Twitch regularly faces scrutiny over their moderation decisions and bans for streamers, which often spark confusion over what exactly the rules allow.

The DMCA drama from October left many big streamers stripping their channels of content in fear of a takedown, and Twitch’s TOS policy change that restricted the use of words like ‘simp’ left streamers in fear of breaking the rules unintentionally.

15-year-old streamer AverageHarry was denied Twitch partnership earlier in January due to the fact that he made his account before the age of 13, after waiting 72 days for a response to his application.

While that was already a pretty tough blow, things were made worse when, on January 23, he was perma-banned. He clarified on Twitter that: “I am allowed to make another account, but I have just lost nearly 90k followers.”
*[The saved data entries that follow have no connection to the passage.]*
Definition rs_peg_in : pm Z := with_both (λ rt ctx,
  match cx_cmd ctx with
  | PegIn actor r amount =>
      let unconfirmed m := fail ctx (diag TALER_UNCONFIRMED_WIRE m) in
      ex_op (prepare_transfer (str "sandbox:incoming-wire") amount) (λ _ p,
        match p with
        | Ok prepared =>
            ex_op (confirm_wire (wr_id prepared)) (λ e c,
              match c with
              | Err m => unconfirmed m
              | _ =>
                  match get_wire e (wr_id prepared) with
                  | None => unconfirmed (str "wire vanished")
                  | Some confirmed =>
                      ex_op (peg_in r confirmed) (λ e q,
                        match q with
                        | Err d => fail ctx d
                        | _ =>
                            day ← read_today;
                            u ← stm_lift (usage_add (rt_usage rt) day actor amount);
                            _ ← put_rt {| rt_cfg := rt_cfg rt; rt_exchange := e; rt_usage := u |};
                            done_with ctx (obj [("wire_id", JStr (wr_id confirmed)); ("amount", JNum amount);
                              ("reserve_id", JStr (hex_encode r)); ("reserve_balance", JNum (reserve_balance e r));
                              ("sandbox", JBool true)]%string)
                        end)
                  end
              end)
        | Err m => unconfirmed m
        | Panic => stm_lift Panic
        end)
  | _ => mret 2
  end).

Definition rs_withdraw : pm Z := with_both (λ rt ctx,
  match cx_cmd ctx with
  | Withdraw _ r amount =>
      ex_op (withdraw r amount) (λ e q,
        match q with
        | Ok coin => done_with ctx (obj [("coin_id", JStr (hex_encode coin)); ("amount", JNum amount);
                       ("reserve_id", JStr (hex_encode r)); ("reserve_balance", JNum (reserve_balance e r))]%string)
        | Err d => fail ctx d
        | Panic => stm_lift Panic
        end)
  | _ => mret 2
  end).

(** The references of the coins, or the first one that is not unspent. *)
Fixpoint coin_refs (e : T) (ids : list bytes) : res Diagnostic (list CoinRef) :=
  match ids with
  | [] => Ok []
  | id :: ids =>
      match utxo e id with
      | None => Err (no_such_coin id)
      | Some coin =>
          refs ← coin_refs e ids;
          Ok ({| cr_id := cn_id coin; cr_amount := cn_amount coin; cr_owner := cn_owner coin |} :: refs)
      end
  end.

Definition rs_deposit : pm Z := with_both (λ rt ctx,
  match cx_cmd ctx with
  | Deposit actor secret ids merchant =>
      match coin_refs (rt_exchange rt) ids with
      | Ok refs =>
          ex_op (deposit secret refs merchant) (λ e q,
            match q with
            | Ok credited => done_with ctx (obj [("credited", JNum credited); ("merchant", JStr merchant);
                               ("merchant_balance", JNum (merchant_balance e merchant)); ("from", JStr actor)]%string)
            | Err d => fail ctx d
            | Panic => stm_lift Panic
            end)
      | Err d => fail ctx d
      | Panic => stm_lift Panic
      end
  | _ => mret 2
  end).

Definition rs_peg_out : pm Z := with_both (λ rt ctx,
  match cx_cmd ctx with
  | PegOut actor amount bank _ =>
      ex_op (peg_out actor amount bank) (λ e q,
        match q with
        | Ok peg => done_with ctx (obj [("wire_id", JStr (wr_id (pw_wire peg))); ("amount", JNum (wr_amount (pw_wire peg)));
                      ("to", JStr (wr_to (pw_wire peg))); ("confirmed", JBool false); ("merchant", JStr actor);
                      ("merchant_balance", JNum (merchant_balance e actor)); ("sandbox", JBool true)]%string)
        | Err d => fail ctx d
        | Panic => stm_lift Panic
        end)
  | _ => mret 2
  end).

Definition rs_confirm_peg_out : pm Z := with_both (λ rt ctx,
  match cx_cmd ctx with
  | ConfirmPegOut _ wire _ =>
      ex_op (confirm_peg_out wire) (λ e q,
        match q with
        | Ok _ => done_with ctx (obj [("wire_id", JStr wire);
                    ("confirmed", JBool (default false (pw_confirmed <$> peg_out_wire e wire)))]%string)
        | Err d => fail ctx d
        | Panic => stm_lift Panic
        end)
  | _ => mret 2
  end).

Definition rs_cancel_peg_out : pm Z := with_both (λ rt ctx,
  match cx_cmd ctx with
  | CancelPegOut actor wire admin =>
      match peg_out_wire (rt_exchange rt) wire with
      | None => fail ctx (diag TALER_UNCONFIRMED_WIRE (str "unknown peg-out"))
      | Some p =>
          if bool_decide (pw_merchant p ≠ actor) && negb admin then mret 1
          else ex_op (cancel_peg_out wire) (λ e q,
            match q with
            | Ok _ => done_with ctx (obj [("wire_id", JStr wire); ("cancelled", JBool true); ("merchant", JStr (pw_merchant p));
                        ("merchant_balance", JNum (merchant_balance e (pw_merchant p)))]%string)
            | Err d => fail ctx d
            | Panic => stm_lift Panic
            end)
      end
  | _ => mret 2
  end).

Definition rs_issue_denom : pm Z := with_both (λ rt ctx,
  match cx_cmd ctx with
  | IssueDenom _ value requested _ =>
      expires ← stm_lift (match requested with
                          | Some e => Ok e
                          | None => checked_u64 (current_seq (rt_exchange rt) + cfg_denom_horizon (rt_cfg rt))
                          end);
      _ ← put_rt (set_exchange rt (issue_denomination value expires (rt_exchange rt)));
      done_with ctx (obj [("value", JNum value); ("expires_seq", JNum expires)]%string)
  | _ => mret 2
  end).

Definition mint_blinding (seq amount : Z) (owner source : bytes) : bytes :=
  sha256 (str "refi:mint" ++ le_bytes 8 seq ++ le_bytes 8 amount ++ owner ++ source).

Definition rs_mint : pm Z := with_both (λ rt ctx,
  match cx_cmd ctx with
  | Mint _ amount owner source _ =>
      seq ← stm_lift (checked_u64 (current_seq (rt_exchange rt) + 1));
      ex_op (mint_certificate amount owner (mint_blinding seq amount owner source) (Some source)) (λ e q,
        match q with
        | Ok id => done_with ctx (obj [("cert_id", JStr (hex_encode id)); ("amount", JNum amount); ("owner", JStr owner);
                     ("source", JStr source); ("status", text "unspent"); ("sandbox", JBool true)]%string)
        | Err d => fail ctx d
        | Panic => stm_lift Panic
        end)
  | _ => mret 2
  end).

Definition rs_transfer : pm Z := with_both (λ rt ctx,
  match cx_cmd ctx with
  | Transfer actor secret inputs outputs =>
      match coin_refs (rt_exchange rt) inputs with
      | Ok refs =>
          ex_op (transfer_certificate secret refs outputs) (λ e q,
            match q with
            | Ok ids => done_with ctx (obj [("from", JStr actor); ("inputs", JArr ((λ i, JStr (hex_encode i)) <$> inputs));
                          ("outputs", JArr ((λ i, JStr (hex_encode i)) <$> ids))]%string)
            | Err d => fail ctx d
            | Panic => stm_lift Panic
            end)
      | Err d => fail ctx d
      | Panic => stm_lift Panic
      end
  | _ => mret 2
  end).
End engine.
End RefiEngine.
(** The kernel as a specification: a command that is not permitted is refused
    with nothing changed; a permitted one makes exactly its transition, and is
    accepted exactly when that succeeds and the audit confirms it. *)
Lemma apply_refines c rt k x :
  0 ≤ amount c < 2 ^ 64 →
  let '(e', o) := transition (rt_cfg rt) c (rt_exchange rt) in
  ∃ rt' cx k' r, apply (code c) (Clif.wrap64 (amount c)) (Est (Some rt) (Some (ctx_new c)) k x) = (Est (Some rt') cx k' x, r) ∧
    rt_cfg rt' = rt_cfg rt ∧ (match c with PegIn _ _ _ => k + Nat.b2n (permitted rt (today (clock k)) c) | _ => k end ≤ k')%nat ∧
    let day := today (clock (match c with PegIn _ _ _ => S k | _ => k end)) in
    if permitted rt (today (clock k)) c
    then rt_exchange rt' = e' ∧
         (rt_usage rt' = rt_usage rt ∨ charge c day (rt_usage rt) (rt_usage rt') ∧ (k + 2 * effect_reads c ≤ k')%nat) ∧
         (r = Ok 0 ↔ o = Ok () ∧ audit_ok c e' ∧ ∃ u, charge c day (rt_usage rt) u) ∧
         (r = Ok 0 → charge c day (rt_usage rt) (rt_usage rt'))
    else rt' = rt ∧ ∃ rc, r = Ok rc ∧ rc ≠ 0.
Proof.
  intros Ha. pose proof (apply_gates c rt k x Ha) as Hg.
  pose proof (effect_refines c rt (match c with PegIn _ _ _ => S k | _ => k end) x) as He.
  destruct (transition _ c _) as [e' o]. destruct (permitted rt _ c) eqn:Ep.
  - destruct He as (u' & cx & k' & r & E & Hu & Hr & Hk & Hf); [by destruct c|]. rewrite <-Hg in E.
    eexists _, cx, k', r. split; [exact E|]. split; [done|]. split; [destruct c; cbn; lia|]. split; [done|].
    split; [|naive_solver]. destruct Hu as [?|[? ?]]; [by left|right; split; [done|destruct c; cbn in *; lia]].
  - destruct Hg as (cx & k' & rc & E & Hrc & Hk). exists rt, cx, k', (Ok rc). split_and!; eauto. destruct c; cbn; lia.
Qed.

Definition persisted (rt : Runtime (T:=T)) : Persisted :=
  {| ps_version := 1; ps_exchange := snapshot (rt_exchange rt); ps_usage := rt_usage rt |}.
Inductive marker := Bold | CodeSpan.
Definition mark (m : marker) : bytes := match m with Bold => str "**" | CodeSpan => [Byte.x60] end.
Definition open_tag (m : marker) : bytes := match m with Bold => str "<strong>" | CodeSpan => str "<code>" end.
Definition close_tag (m : marker) : bytes := match m with Bold => str "</strong>" | CodeSpan => str "</code>" end.

(** The earlier of the two markers, with the text around it. *)
Definition next_marker (rest : bytes) : option (marker * bytes * bytes) :=
  match split_once (str "**") rest, split_once [Byte.x60] rest with
  | Some (b, ab), Some (c, ac) => Some (if (length b <? length c)%nat then (Bold, b, ab) else (CodeSpan, c, ac))
  | Some (b, ab), None => Some (Bold, b, ab)
  | None, Some (c, ac) => Some (CodeSpan, c, ac)
  | None, None => None
  end.
Fixpoint bold_and_code (fuel : nat) (rest : bytes) : option bytes :=
  match next_marker rest with
  | None => Some rest
  | Some (m, before, after) =>
      match fuel with
      | O => None
      | S fuel =>
          match split_once (mark m) after with
          | Some (span, rest) => out ← bold_and_code fuel rest; Some (before ++ open_tag m ++ span ++ close_tag m ++ out)
          | None => out ← bold_and_code fuel after; Some (before ++ mark m ++ out)
          end
      end
  end.

Definition inline (escaped : bytes) : option bytes :=
  s ← links (brackets escaped) escaped; bold_and_code (length s) s.

Definition trim_end (s : bytes) : bytes := reverse (trim_left (reverse <$> whitespace) 0 (reverse s)).

Definition close_list (in_list : bool) : bytes := if in_list then str "</ul>" else [].

Definition element (tag : String.string) (rest : bytes) : option bytes :=
  i ← inline rest; Some (str "<" ++ str tag ++ str ">" ++ i ++ str "</" ++ str tag ++ str ">").

Definition render_line (in_list : bool) (raw : bytes) : option (bytes * bool) :=
  let escaped := escape_html (trim_end raw) in
  let block tag rest := e ← element tag rest; Some (close_list in_list ++ e, false) in
  match strip_prefix (str "### ") escaped with
  | Some rest => block "h4"%string rest
  | None =>
  match strip_prefix (str "## ") escaped with
  | Some rest => block "h3"%string rest
  | None =>
  match strip_prefix (str "# ") escaped with
  | Some rest => block "h2"%string rest
  | None =>
  match strip_prefix (str "- ") escaped with
  | Some rest => e ← element "li" rest; Some ((if in_list then [] else str "<ul>") ++ e, true)
  | None => if bool_decide (trim escaped = []) then Some (close_list in_list, false) else block "p"%string escaped
  end end end end.

Fixpoint render_lines (in_list : bool) (ls : list bytes) : option bytes :=
  match ls with
  | [] => Some (close_list in_list)
  | l :: ls => '(out, in_list) ← render_line in_list l; more ← render_lines in_list ls; Some (out ++ more)
  end.
Definition render_markdown (body : bytes) : option bytes := render_lines false (lines body).

(** ** Rendering ends *)
Lemma brackets_app a b : brackets (a ++ b) = (brackets a + brackets b)%nat.
Proof. unfold brackets. by rewrite filter_app, length_app. Qed.

Lemma link_step_fewer s s' : link_step s = Some s' → (brackets s' < brackets s)%nat.
Proof.
  unfold link_step. intros ([pre r1] & E1 & H1)%bind_Some. apply bind_Some in H1 as ([label r2] & E2 & H2).
  apply bind_Some in H2 as ([url post] & E3 & [= <-]). apply split_once_Some in E1, E2, E3. subst.
  assert (∀ t, brackets (str "[" ++ t) = S (brackets t)) as Ho by done.
  assert (∀ t, brackets (str "](" ++ t) = brackets t ∧ brackets (str ")" ++ t) = brackets t) as Hc by done.
  assert (brackets (pre ++ str "[" ++ label ++ str "](" ++ url ++ str ")" ++ post) =
          S (brackets pre + brackets label + brackets url + brackets post)) as ->.
  { rewrite brackets_app, Ho, brackets_app, (proj1 (Hc _)), brackets_app, (proj2 (Hc _)). lia. }
  assert (brackets (link url label) = (brackets url + brackets label)%nat) as Hl.
  { unfold link. rewrite !brackets_app. change (brackets (str "<a href=")) with 0%nat. change (brackets [Byte.x22]) with 0%nat.
    change (brackets (str " rel=")) with 0%nat. change (brackets (str "noopener noreferrer")) with 0%nat.
    change (brackets (str ">")) with 0%nat. change (brackets (str "</a>")) with 0%nat. lia. }
  match goal with |- context [if ?b then _ else _] => destruct b end; rewrite !brackets_app, ?Hl; lia.
Qed.
Lemma links_total fuel s : (brackets s ≤ fuel)%nat → is_Some (links fuel s).
Proof.
  revert s. induction fuel as [|fuel IH]; intros s Hs; cbn; destruct (link_step s) as [s'|] eqn:E; try by eexists.
  - apply link_step_fewer in E. lia.
  - apply link_step_fewer in E. apply IH. lia.
Qed.

Lemma next_marker_Some rest m before after : next_marker rest = Some (m, before, after) → rest = before ++ mark m ++ after.
Proof.
  unfold next_marker. intros H.
  destruct (split_once (str "**") rest) as [[b ab]|] eqn:E1, (split_once [Byte.x60] rest) as [[c ac]|] eqn:E2; try done;
    [destruct (_ <? _)%nat|..]; injection H as <- <- <-; by apply split_once_Some.
Qed.
Lemma mark_length m : (1 ≤ length (mark m))%nat.
Proof. destruct m; cbn; lia. Qed.
Lemma bold_and_code_total fuel s : (length s ≤ fuel)%nat → is_Some (bold_and_code fuel s).
Proof.
  revert s. induction fuel as [|fuel IH]; intros s Hs; cbn; destruct (next_marker s) as [[[m b] a]|] eqn:E; try by eexists.
  all: apply next_marker_Some in E as ->; pose proof (mark_length m); rewrite !length_app in Hs. { lia. }
  destruct (split_once (mark m) a) as [[span rest]|] eqn:E.
  - apply split_once_Some in E as ->. rewrite !length_app in Hs. destruct (IH rest) as [out ->]; [lia|]. by eexists.
  - destruct (IH a) as [out ->]; [lia|]. by eexists.
Qed.

(** ** Its output is text and the renderer's own tags *)
Definition markup : list bytes :=
  [str "<a href=" ++ [Byte.x22]; [Byte.x22] ++ str " rel=" ++ [Byte.x22] ++ str "noopener noreferrer" ++ [Byte.x22] ++ str ">"] ++
  (str <$> ["</a>"; "<strong>"; "</strong>"; "<code>"; "</code>"; "<h2>"; "</h2>"; "<h3>"; "</h3>"; "<h4>"; "</h4>";
            "<ul>"; "</ul>"; "<li>"; "</li>"; "<p>"; "</p>"]%string).
Inductive safe : bytes → Prop :=
| safe_nil : safe []
| safe_char c s : is_text c = true → safe s → safe (c :: s)
| safe_tag m s : m ∈ markup → safe s → safe (m ++ s).

Lemma safe_app s t : safe s → safe t → safe (s ++ t).
Proof. induction 1; intros Ht; cbn; [done|by apply safe_char; auto|]. rewrite <-app_assoc. apply safe_tag; auto. Qed.
Lemma text_safe s : forallb is_text s = true → safe s.
Proof. induction s as [|c s IH]; cbn; [constructor|]. intros [? ?]%andb_prop. by apply safe_char; auto. Qed.
Lemma markup_safe m : m ∈ markup → safe m.
Proof. intros Hm. rewrite <-(app_nil_r m). by apply safe_tag; [|constructor]. Qed.

(** The characters the renderer cuts at are in none of its tags. *)
Definition cuts (c : byte) : bool := bool_decide (c ∈ [Byte.x5b; Byte.x5d; Byte.x28; Byte.x29; Byte.x2a; Byte.x60]).
Lemma markup_uncut m : m ∈ markup → forallb (λ c, negb (cuts c)) m = true.
Proof.
  assert (Forall (λ m, forallb (λ c, negb (cuts c)) m = true) markup) as H by (repeat constructor).
  rewrite Forall_forall in H. apply H.
Qed.
Lemma safe_cut s : safe s → ∀ a d b, cuts d = true → s = a ++ d :: b → safe a ∧ safe b.
Proof.
  induction 1 as [|c s Hc Hs IH|m s Hm Hs IH]; intros a d b Hd E.
  - by destruct a.
  - destruct a as [|x a]; injection E as -> ->; [by split; [constructor|]|].
    destruct (IH a d b Hd eq_refl). split; [by apply safe_char|done].
  - apply markup_uncut in Hm as Hu. apply app_eq_app in E as (l & [[E1 E2]|[E1 E2]]).
    + destruct l as [|x l]; cbn in E2.
      * rewrite app_nil_r in E1. destruct (IH [] d b Hd (eq_sym E2)). subst a. split; [by apply markup_safe|done].
      * injection E2 as <- E2. rewrite E1, forallb_app in Hu. cbn in Hu. rewrite Hd in Hu. by rewrite andb_false_r in Hu.
    + destruct (IH l d b Hd E2). subst. split; [by apply safe_tag|done].
Qed.
Lemma safe_split pat s a b :
  pat ≠ [] → forallb cuts pat = true → safe s → split_once pat s = Some (a, b) → safe a ∧ safe b.
Proof.
  intros Hp Hc Hs E%split_once_Some. subst s. revert a Hs. induction pat as [|c pat IH]; intros a Hs; [done|].
  cbn in Hc. apply andb_prop in Hc as [Hc Hc']. destruct (safe_cut _ Hs a c (pat ++ b) Hc eq_refl) as [Ha Hb].
  destruct pat as [|c' pat]; [done|]. split; [done|]. by eapply (IH ltac:(done) Hc' []).
Qed.

Lemma link_step_safe s s' : safe s → link_step s = Some s' → safe s'.
Proof.
  unfold link_step. intros Hs ([pre r1] & E1 & H1)%bind_Some. apply bind_Some in H1 as ([label r2] & E2 & H2).
  apply bind_Some in H2 as ([url post] & E3 & [= <-]).
  apply safe_split in E1 as [? Hr1]; [|done..]. apply safe_split in E2 as [? Hr2]; [|done..]. apply safe_split in E3 as [? ?]; [|done..].
  apply safe_app; [done|]. apply safe_app; [|done]. match goal with |- context [if ?b then _ else _] => destruct b end; [|done]. unfold link.
  change (str "<a href=" ++ [Byte.x22] ++ url ++ [Byte.x22] ++ str " rel=" ++ [Byte.x22] ++ str "noopener noreferrer" ++ [Byte.x22] ++ str ">" ++ label ++ str "</a>")
    with ((str "<a href=" ++ [Byte.x22]) ++ url ++ ([Byte.x22] ++ str " rel=" ++ [Byte.x22] ++ str "noopener noreferrer" ++ [Byte.x22] ++ str ">") ++ label ++ str "</a>").
  apply safe_tag; [by left|]. apply safe_app; [done|]. apply safe_tag; [by right; left|]. apply safe_app; [done|].
  apply markup_safe. by right; right; left.
Qed.
Lemma links_safe fuel s s' : safe s → links fuel s = Some s' → safe s'.
Proof.
  revert s. induction fuel as [|fuel IH]; intros s Hs E; cbn in E; destruct (link_step s) as [t|] eqn:Et; simplify_eq; try done.
  eapply IH; [|exact E]. by eapply link_step_safe.
Qed.

Lemma mark_cuts m : mark m ≠ [] ∧ forallb cuts (mark m) = true.
Proof. by destruct m. Qed.
Lemma tags_safe m : safe (open_tag m) ∧ safe (close_tag m) ∧ safe (mark m).
Proof. destruct m; split_and!; first [apply markup_safe; by apply (bool_decide_unpack _); vm_compute|by apply text_safe]. Qed.
Lemma next_marker_safe s m b a : safe s → next_marker s = Some (m, b, a) → safe b ∧ safe a.
Proof.
  intros Hs. unfold next_marker.
  destruct (split_once (str "**") s) as [[x y]|] eqn:E1, (split_once [Byte.x60] s) as [[z w]|] eqn:E2; try done;
    [destruct (_ <? _)%nat|..]; intros [= <- <- <-]; (eapply safe_split; [| |exact Hs|eassumption]; done).
Qed.
Lemma bold_and_code_safe fuel s s' : safe s → bold_and_code fuel s = Some s' → safe s'.
Proof.
  revert s s'. induction fuel as [|fuel IH]; intros s s' Hs E; cbn in E; destruct (next_marker s) as [[[m b] a]|] eqn:En; simplify_eq; try done.
  destruct (next_marker_safe _ _ _ _ Hs En) as [Hb Ha]. destruct (tags_safe m) as (Ho & Hc & Hm).
  destruct (split_once (mark m) a) as [[span rest]|] eqn:Es.
  - apply safe_split in Es as [? ?]; [|apply mark_cuts..|done]. apply bind_Some in E as (out & E & [= <-]). apply IH in E; [|done].
    by repeat apply safe_app.
  - apply bind_Some in E as (out & E & [= <-]). apply IH in E; [|done]. by repeat apply safe_app.
Qed.

Lemma inline_safe s : forallb is_text s = true → ∃ out, inline s = Some out ∧ safe out.
Proof.
  intros Hs%text_safe. unfold inline. destruct (links_total (brackets s) s) as [t Et]; [done|]. rewrite Et. cbn.
  destruct (bold_and_code_total (length t) t) as [out Eo]; [done|]. exists out. split; [done|].
  eapply bold_and_code_safe; [|exact Eo]. by eapply links_safe.
Qed.
Ltac own_tag := apply (bool_decide_unpack _); vm_compute; exact I.
Lemma text_drop s t p : forallb is_text s = true → strip_prefix p s = Some t → forallb is_text t = true.
Proof. intros Hs ->%strip_prefix_Some. rewrite forallb_app in Hs. by apply andb_prop in Hs as [_ ?]. Qed.

Lemma element_safe tag s :
  str "<" ++ str tag ++ str ">" ∈ markup → str "</" ++ str tag ++ str ">" ∈ markup → forallb is_text s = true →
  ∃ out, element tag s = Some out ∧ safe out.
Proof.
  intros H1 H2 Hs. unfold element. destruct (inline_safe s Hs) as (out & -> & Ho). cbn. eexists. split; [done|].
  enough (safe ((str "<" ++ str tag ++ str ">") ++ out ++ (str "</" ++ str tag ++ str ">"))) as Hn.
  { cbn in Hn |- *. rewrite <-!app_assoc in Hn. exact Hn. }
  apply safe_tag; [done|]. apply safe_app; [done|]. by apply markup_safe.
Qed.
But now Twitch users are noticing some inconsistencies in Twitch’s decision to ban Harry, as popular streamers, with millions of followers, also made their account when under 13 – but have not faced bans.

One user pointed out that hugely popular 16-year-old streamer TommyInnit had his account when he was only 11, but has not faced the same issues in terms of partner status and bans. The user called it “gross hypocrisy” from Twitch.

Tommyinnit’s Twitch account was made when he was 11 years old. Gross hypocrisy from Twitch or what? from r/LivestreamFail

Another commenter pointed out that several Fortnite streamers are all in a similar position, with some of them having likely started their accounts when they were under the age of 13. Streamer ONSCREEN highlighted a list of streamers with millions of followers, all of whom made accounts when younger than 13 – some as young as 10.

If Twitch followed through on bans for all of the streamers who made their account when they were below 13, even if they have since surpassed that age, it would certainly spell bad news for a lot of large communities on the site.

However, it is also possible that there are conditions within the Twitch TOS that are accounting for these discrepancies, meaning some streamers are still permitted to keep their account according to the rules, even if they made their account before the age of 13.

The reason for the 13-year-old age limit is linked to COPPA laws, which aim to protect young people online. In 2019, Google and YouTube had to pay a record $170 million to settle allegations of COPPA laws.

Harry revealed that he only signed up for Twitch two months before he turned 13, saying: “I spent 2 years and nearly 2000 hours streamed just for it to be taken away because I signed up 2 months early.”

Fans of Harry are now looking to Twitch for answers regarding the confusing situation.

AverageHarry makes new Twitch account

As he was allowed to do, AverageHarry has now made a new Twitch account, and asked for his fans to follow him there.

Within 24 hours of opening the account, he has already accrued 3,700 followers, and will be gunning to hit five figures soon. But, getting back to his original 90,000 will prove a challenge.